## Problem details
For this exercise, return all the data exactly as it stands.

(Stored items)
Lemma before_slash_spec l : ∃ r, l = before_slash l ++ r ∧ ("/"%char ∉ before_slash l) ∧ (r = [] ∨ ∃ r', r = "/"%char :: r').
Proof.
  induction l as [|c l (r & Hl & Hn & Hr)]; cbn.
  - exists []. split_and!; [done|apply not_elem_of_nil|by left].
  - destruct (Ascii.eqb_spec c "/") as [->|Hc].
    + exists ("/"%char :: l). split_and!; [done|apply not_elem_of_nil|right; eauto].
    + exists r. split_and!; [by rewrite Hl at 1| |done]. apply not_elem_of_cons. done.
Qed.

(** The base of a file's path is its last element. *)
Lemma filepath_Base_spec p : names_file p →
  ∃ dir, bytes_of p = dir ++ bytes_of (filepath_Base p) ∧ ("/"%char ∉ bytes_of (filepath_Base p)) ∧
    (dir = [] ∨ ∃ d, dir = d ++ ["/"%char]).
Proof.
  intros (q & c & Hp & Hc). unfold filepath_Base. destruct (String.eqb_spec p "") as [->|_]; [by destruct q|].
  assert (strip_slashes (reverse (bytes_of p)) = reverse (bytes_of p)) as ->.
  { rewrite Hp, reverse_app. cbn. destruct (Ascii.eqb_spec c "/"); [done|]. by destruct c as [[] [] [] [] [] [] [] []]. }
  rewrite reverse_involutive. destruct (before_slash_spec (reverse (bytes_of p))) as (r & Hr & Hn & Hd).
  set (name := before_slash (reverse (bytes_of p))) in *.
  assert (name ≠ []) as Hne.
  { unfold name. rewrite Hp, reverse_app. cbn. destruct (Ascii.eqb_spec c "/"); [done|]. done. }
  rewrite bool_decide_eq_false_2 by (intros E; apply Hne; apply (f_equal reverse) in E; by rewrite reverse_involutive in E).
  rewrite bytes_of_of_bytes. exists (reverse r). split_and!.
  - by rewrite <-reverse_app, <-Hr, reverse_involutive.
  - by rewrite elem_of_reverse.
  - destruct Hd as [->|[r' ->]]; [by left|right]. exists (reverse r'). by rewrite reverse_cons.
Qed.

Lemma ext_scan_slash d q : ∀ e, ext_scan e (d ++ "/"%char :: q) = ext_scan [] q.
Proof. induction d as [|c d IH]; intros e; [done|]. cbn. destruct c as [[] [] [] [] [] [] [] []]; apply IH. Qed.

Lemma Ext_Base p : names_file p → Ext (filepath_Base p) = Ext p.
Proof.
  intros (dir & Hp & Hn & Hd)%filepath_Base_spec. unfold Ext. rewrite Hp. destruct Hd as [->|[d ->]]; [done|].
  rewrite <-app_assoc. cbn [app]. by rewrite (ext_scan_slash d).
Qed.
#[export] Instance packet_json : ApiJson := {|
  json_unit := json_of (λ _, PUnit) (λ p, if p is PUnit then Some tt else None);
  json_app := json_of PApp (λ p, if p is PApp x then Some x else None);
  json_source := json_of PSource (λ p, if p is PSource x then Some x else None);
  json_operation := json_of POperation (λ p, if p is POperation x then Some x else None);
  json_member := json_of PMember (λ p, if p is PMember x then Some x else None);
  json_worker_deploy := json_of PWorkerDeploy (λ p, if p is PWorkerDeploy x then Some x else None);
  json_worker_stop := json_of PWorkerStop (λ p, if p is PWorkerStop x then Some x else None);
  json_worker_status := json_of PWorkerStatus (λ p, if p is PWorkerStatus x then Some x else None);
  json_worker_logs := json_of PWorkerLogs (λ p, if p is PWorkerLogs x then Some x else None);
  json_health := json_of PHealth (λ p, if p is PHealth x then Some x else None);
  json_ready := json_of PReady (λ p, if p is PReady x then Some x else None);
  json_runtimes := json_of PRuntimes (λ p, if p is PRuntimes x then Some x else None);
  json_vpn := json_of PVPN (λ p, if p is PVPN x then Some x else None);
  json_apps := json_of PApps (λ p, if p is PApps x then Some x else None);
  json_detail := json_of PDetail (λ p, if p is PDetail x then Some x else None);
  json_workloads := json_of PWorkloads (λ p, if p is PWorkloads x then Some x else None);
  json_status := json_of PStatus (λ p, if p is PStatus x then Some x else None);
  json_logs := json_of PLogs (λ p, if p is PLogs x then Some x else None);
  json_assignments := json_of PAssignments (λ p, if p is PAssignments x then Some x else None);
  json_volumes := json_of PVolumes (λ p, if p is PVolumes x then Some x else None);
  json_raft_status := json_of PRaftStatus (λ p, if p is PRaftStatus x then Some x else None);
  json_members := json_of PMembers (λ p, if p is PMembers x then Some x else None);
  json_added := json_of PAdded (λ p, if p is PAdded x then Some x else None);
  json_removed := json_of PRemoved (λ p, if p is PRemoved x then Some x else None);
  json_deploy := json_of PDeploy (λ p, if p is PDeploy x then Some x else None);
  json_action := json_of PAction (λ p, if p is PAction x then Some x else None);
  json_deleted := json_of PDeleted (λ p, if p is PDeleted x then Some x else None);
  json_operated := json_of POperated (λ p, if p is POperated x then Some x else None);
  json_revisions := json_of PRevisions (λ p, if p is PRevisions x then Some x else None);
  json_worker_deployed := json_of PWorkerDeployed (λ p, if p is PWorkerDeployed x then Some x else None);
  json_worker_stopped := json_of PWorkerStopped (λ p, if p is PWorkerStopped x then Some x else None) |}.

(** Every answer can be read back. *)
Lemma packet_faithful {O} (c : call O) o :
  ∃ r, marshal (Json := call_json c) o = Ok r ∧ unmarshal (Json := call_json c) r = Ok o ∧ (0 < raw_len r)%nat.
Proof. destruct c; (eexists; split; [reflexivity|split; [reflexivity|apply Nat.lt_0_1]]). Qed.

(** ** Tokens and the framework *)
#[export] Instance tokens : JwtLib := {|
  principal := string;
  verify_HS256 := λ secret token,
    if (token =? "signed-" +:+ secret)%string then Ok "operator" else Err (Errorf "bad signature" []) |}.

Definition first_route (rs : list Route) (m p : string) : option (Route * list (string * string)) :=
  head (omap (λ r, if (rt_method r =? m)%string then (λ vs, (r, vs)) <$> template_match (rt_template r) p else None) rs).

Definition guard_allows (g : Guard) (token : string) : bool :=
  existsb (λ pr, match AuthenticateAny pr token, en_authorize (gd_engine g) with
                 | Ok p, Some authorize => (authorize (Some p)).1
                 | _, _ => false
                 end) (en_providers (gd_engine g)).

#[export] Instance simple_framework : Framework := {|
  use_matches := λ prefix p, HasPrefix p prefix;
  route := first_route;
  query_int := λ q name,
    if (q =? "")%string then Ok 0%Z
    else match strip_prefix q (name +:+ "=") with
         | Some v => match Atoi v with Some z => Ok z | None => no_json end
         | None => Ok 0%Z
         end;
  require := λ g header,
    match gd_resolver g with
    | None => Err (Errorf "no credential" [])
    | Some resolve => token ← resolve header; guard_err (negb (guard_allows g token)) (Errorf "denied" [])
    end;
  render := λ r, match r with Ok b => mkResponse "200 OK" b true | Err _ => mkResponse "500 Internal Server Error" (PText "error") false end;
  unauthorized := λ _, mkResponse "401 Unauthorized" (PText "unauthorized") false;
  no_route := mkResponse "404 Not Found" (PText "") false |}.

(** *** The framework keeps its laws *)
Lemma match_segments_literal ts1 ts2 ps vs : Forall (λ t, param_name t = None) ts1 →
  match_segments (ts1 ++ ts2) ps = Some vs → ∃ ps2, ps = ts1 ++ ps2 ∧ match_segments ts2 ps2 = Some vs.
Proof.
  intros Hl. revert ps. induction Hl as [|t ts1 Ht _ IH]; intros ps Hm; [by exists ps|].
  destruct ps as [|p ps]; [done|]. cbn in Hm. rewrite Ht in Hm.
  destruct (String.eqb_spec t p) as [->|]; [|done]. destruct (IH ps Hm) as (ps2 & -> & Hm2). by exists ps2.
Qed.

## Written answer
Lemma before_slash_spec l : ∃ r, l = before_slash l ++ r ∧ ("/"%char ∉ before_slash l) ∧ (r = [] ∨ ∃ r', r = "/"%char :: r').
Proof.
  induction l as [|c l (r & Hl & Hn & Hr)]; cbn.
  - exists []. split_and!; [done|apply not_elem_of_nil|by left].
  - destruct (Ascii.eqb_spec c "/") as [->|Hc].
    + exists ("/"%char :: l). split_and!; [done|apply not_elem_of_nil|right; eauto].
    + exists r. split_and!; [by rewrite Hl at 1| |done]. apply not_elem_of_cons. done.
Qed.

(** The base of a file's path is its last element. *)
Lemma filepath_Base_spec p : names_file p →
  ∃ dir, bytes_of p = dir ++ bytes_of (filepath_Base p) ∧ ("/"%char ∉ bytes_of (filepath_Base p)) ∧
    (dir = [] ∨ ∃ d, dir = d ++ ["/"%char]).
Proof.
  intros (q & c & Hp & Hc). unfold filepath_Base. destruct (String.eqb_spec p "") as [->|_]; [by destruct q|].
  assert (strip_slashes (reverse (bytes_of p)) = reverse (bytes_of p)) as ->.
  { rewrite Hp, reverse_app. cbn. destruct (Ascii.eqb_spec c "/"); [done|]. by destruct c as [[] [] [] [] [] [] [] []]. }
  rewrite reverse_involutive. destruct (before_slash_spec (reverse (bytes_of p))) as (r & Hr & Hn & Hd).
  set (name := before_slash (reverse (bytes_of p))) in *.
  assert (name ≠ []) as Hne.
  { unfold name. rewrite Hp, reverse_app. cbn. destruct (Ascii.eqb_spec c "/"); [done|]. done. }
  rewrite bool_decide_eq_false_2 by (intros E; apply Hne; apply (f_equal reverse) in E; by rewrite reverse_involutive in E).
  rewrite bytes_of_of_bytes. exists (reverse r). split_and!.
  - by rewrite <-reverse_app, <-Hr, reverse_involutive.
  - by rewrite elem_of_reverse.
  - destruct Hd as [->|[r' ->]]; [by left|right]. exists (reverse r'). by rewrite reverse_cons.
Qed.

Lemma ext_scan_slash d q : ∀ e, ext_scan e (d ++ "/"%char :: q) = ext_scan [] q.
Proof. induction d as [|c d IH]; intros e; [done|]. cbn. destruct c as [[] [] [] [] [] [] [] []]; apply IH. Qed.

Lemma Ext_Base p : names_file p → Ext (filepath_Base p) = Ext p.
Proof.
  intros (dir & Hp & Hn & Hd)%filepath_Base_spec. unfold Ext. rewrite Hp. destruct Hd as [->|[d ->]]; [done|].
  rewrite <-app_assoc. cbn [app]. by rewrite (ext_scan_slash d).
Qed.
#[export] Instance packet_json : ApiJson := {|
  json_unit := json_of (λ _, PUnit) (λ p, if p is PUnit then Some tt else None);
  json_app := json_of PApp (λ p, if p is PApp x then Some x else None);
  json_source := json_of PSource (λ p, if p is PSource x then Some x else None);
  json_operation := json_of POperation (λ p, if p is POperation x then Some x else None);
  json_member := json_of PMember (λ p, if p is PMember x then Some x else None);
  json_worker_deploy := json_of PWorkerDeploy (λ p, if p is PWorkerDeploy x then Some x else None);
  json_worker_stop := json_of PWorkerStop (λ p, if p is PWorkerStop x then Some x else None);
  json_worker_status := json_of PWorkerStatus (λ p, if p is PWorkerStatus x then Some x else None);
  json_worker_logs := json_of PWorkerLogs (λ p, if p is PWorkerLogs x then Some x else None);
  json_health := json_of PHealth (λ p, if p is PHealth x then Some x else None);
  json_ready := json_of PReady (λ p, if p is PReady x then Some x else None);
  json_runtimes := json_of PRuntimes (λ p, if p is PRuntimes x then Some x else None);
  json_vpn := json_of PVPN (λ p, if p is PVPN x then Some x else None);
  json_apps := json_of PApps (λ p, if p is PApps x then Some x else None);
  json_detail := json_of PDetail (λ p, if p is PDetail x then Some x else None);
  json_workloads := json_of PWorkloads (λ p, if p is PWorkloads x then Some x else None);
  json_status := json_of PStatus (λ p, if p is PStatus x then Some x else None);
  json_logs := json_of PLogs (λ p, if p is PLogs x then Some x else None);
  json_assignments := json_of PAssignments (λ p, if p is PAssignments x then Some x else None);
  json_volumes := json_of PVolumes (λ p, if p is PVolumes x then Some x else None);
  json_raft_status := json_of PRaftStatus (λ p, if p is PRaftStatus x then Some x else None);
  json_members := json_of PMembers (λ p, if p is PMembers x then Some x else None);
  json_added := json_of PAdded (λ p, if p is PAdded x then Some x else None);
  json_removed := json_of PRemoved (λ p, if p is PRemoved x then Some x else None);
  json_deploy := json_of PDeploy (λ p, if p is PDeploy x then Some x else None);
  json_action := json_of PAction (λ p, if p is PAction x then Some x else None);
  json_deleted := json_of PDeleted (λ p, if p is PDeleted x then Some x else None);
  json_operated := json_of POperated (λ p, if p is POperated x then Some x else None);
  json_revisions := json_of PRevisions (λ p, if p is PRevisions x then Some x else None);
  json_worker_deployed := json_of PWorkerDeployed (λ p, if p is PWorkerDeployed x then Some x else None);
  json_worker_stopped := json_of PWorkerStopped (λ p, if p is PWorkerStopped x then Some x else None) |}.

(** Every answer can be read back. *)
Lemma packet_faithful {O} (c : call O) o :
  ∃ r, marshal (Json := call_json c) o = Ok r ∧ unmarshal (Json := call_json c) r = Ok o ∧ (0 < raw_len r)%nat.
Proof. destruct c; (eexists; split; [reflexivity|split; [reflexivity|apply Nat.lt_0_1]]). Qed.

(** ** Tokens and the framework *)
#[export] Instance tokens : JwtLib := {|
  principal := string;
  verify_HS256 := λ secret token,
    if (token =? "signed-" +:+ secret)%string then Ok "operator" else Err (Errorf "bad signature" []) |}.

Definition first_route (rs : list Route) (m p : string) : option (Route * list (string * string)) :=
  head (omap (λ r, if (rt_method r =? m)%string then (λ vs, (r, vs)) <$> template_match (rt_template r) p else None) rs).

Definition guard_allows (g : Guard) (token : string) : bool :=
  existsb (λ pr, match AuthenticateAny pr token, en_authorize (gd_engine g) with
                 | Ok p, Some authorize => (authorize (Some p)).1
                 | _, _ => false
                 end) (en_providers (gd_engine g)).

#[export] Instance simple_framework : Framework := {|
  use_matches := λ prefix p, HasPrefix p prefix;
  route := first_route;
  query_int := λ q name,
    if (q =? "")%string then Ok 0%Z
    else match strip_prefix q (name +:+ "=") with
         | Some v => match Atoi v with Some z => Ok z | None => no_json end
         | None => Ok 0%Z
         end;
  require := λ g header,
    match gd_resolver g with
    | None => Err (Errorf "no credential" [])
    | Some resolve => token ← resolve header; guard_err (negb (guard_allows g token)) (Errorf "denied" [])
    end;
  render := λ r, match r with Ok b => mkResponse "200 OK" b true | Err _ => mkResponse "500 Internal Server Error" (PText "error") false end;
  unauthorized := λ _, mkResponse "401 Unauthorized" (PText "unauthorized") false;
  no_route := mkResponse "404 Not Found" (PText "") false |}.

(** *** The framework keeps its laws *)
Lemma match_segments_literal ts1 ts2 ps vs : Forall (λ t, param_name t = None) ts1 →
  match_segments (ts1 ++ ts2) ps = Some vs → ∃ ps2, ps = ts1 ++ ps2 ∧ match_segments ts2 ps2 = Some vs.
Proof.
  intros Hl. revert ps. induction Hl as [|t ts1 Ht _ IH]; intros ps Hm; [by exists ps|].
  destruct ps as [|p ps]; [done|]. cbn in Hm. rewrite Ht in Hm.
  destruct (String.eqb_spec t p) as [->|]; [|done]. destruct (IH ps Hm) as (ps2 & -> & Hm2). by exists ps2.
Qed.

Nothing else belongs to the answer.